Oh moi, je ne fais pas grand-chose. Je ne suis qu'un haut-parleur. Oui, un haut-parleur, celui de la speakerine du RER B. « Qui ça ? », vous allez me dire, cherchez bien dans votre mémoire… Je suis sûr que vous l'avez déjà entendue. A son poste matin et soir, elle règne d'une main de maitre sur le trafic humain de la plateforme 2b, dans les entrailles de la Gare du Nord.

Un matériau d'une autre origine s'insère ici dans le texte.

Ltac run_anonymize H :=
  repeat first
    [ match type of H with
      | (let (_, _) := Identities.anonymize_identity _ _ _ in _) = _ =>
          let Hp := fresh "Hp" in
          match type of H with
          | (let (_, _) := ?x in _) = _ => destruct x as [? [?|]] eqn:Hp
          end;
          [discriminate H|];
          apply anonymize_identity_ok in Hp;
          destruct Hp as (? & ? & ? & ->)
      end
    | run_identities H ].

Lemma anonymize_identities_masks (d : dict) (types : list string) (data' : value) :
  types = ["author"; "assignee"] \/ types = ["merged_by"] \/ types = [] ->
  Identities.anonymize_identities _hash (VDict d) types = (data', None) ->
  exists d', data' = VDict d' /\
    (forall t ref u, In t types -> dict_get d' t = Some ref -> truthy ref = true ->
                     dict_get d' (t ++ "_data")%string = Some u ->
                     masked_by (hashes _hash) u).
Proof.
  intros [-> | [-> | ->]] H.
  all: run_anonymize H.
  all: try discriminate H.
  all: injection H as <-; eexists; (split; [reflexivity|]).
  all: intros t ref u Hin Hr Htr Hu.
  all: repeat (destruct Hin as [<- | Hin]); try contradiction.
  all: cbn [String.append] in Hu.
  all: repeat (rewrite dict_get_set in Hr; eqb_eval_in Hr).
  all: repeat (rewrite dict_get_set in Hu; eqb_eval_in Hu).
  all: try congruence.
  all: injection Hu as <-; eexists; (split; [|reflexivity]); assumption.
Qed.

Sous terre elle s'active et assène invariablement des phrases toutes faites comme « Laissez les passagers descendre avant de monter » ou « Attention à la fermeture des portes ». De sa voix rauque, légèrement pincée, elle tient en alerte tout le bataillon.
J'sais pas vous mais moi, je la trouve bien courageuse cette oratrice souterraine. Je suis même plutôt fier d'être son porte-parole. On forme une sacrée équipe tous les deux. Avant qu'elle arrive, c'était un vieux monsieur qui me trimballait d'un bout à l'autre du quai. Ses poils de barbe me chatouillaient quand il approchait ses lèvres du micro. Il n'était pas méchant, mais il laissait les gens indifférents. On était invisibles, presqu'une voix préenregistrée. Avec Charlène, c'est différent. Elle s'investit vraiment tous les matins, elle donne tout. A elle toute seule, on dirait qu'elle incarne le RER B. Et ça, c'est vrai que c'est pas facile.
Moi, déjà, je sens que je faiblis. L'autre jour, le responsable technique a dit à Charlène qu'il avait déjà dû me changer deux fois la batterie au cours du dernier mois. Je n'ai pas tout saisi à son charabia mais j'ai compris que ce n'était pas bon signe, que c'était bientôt la fin. J'ai peur de la suite. Mon ancien voisin de la réserve centrale m'avait raconté l'histoire d'un haut-parleur en fin de vie qui avait été démonté pour être reconstitué sous forme de grille-pain.
Vous imaginez-vous, la speakerine du RER B avec un grille-pain en guise de métro ? La valse continue des voyageurs débarquant ou embarquant à quai ponctuée de jets de tartines grillées ? Le monde marcherait vraiment sur la tête...
Ah non ça vaut pas le coup de s'"éloigner, il est très bien votre haut parleur !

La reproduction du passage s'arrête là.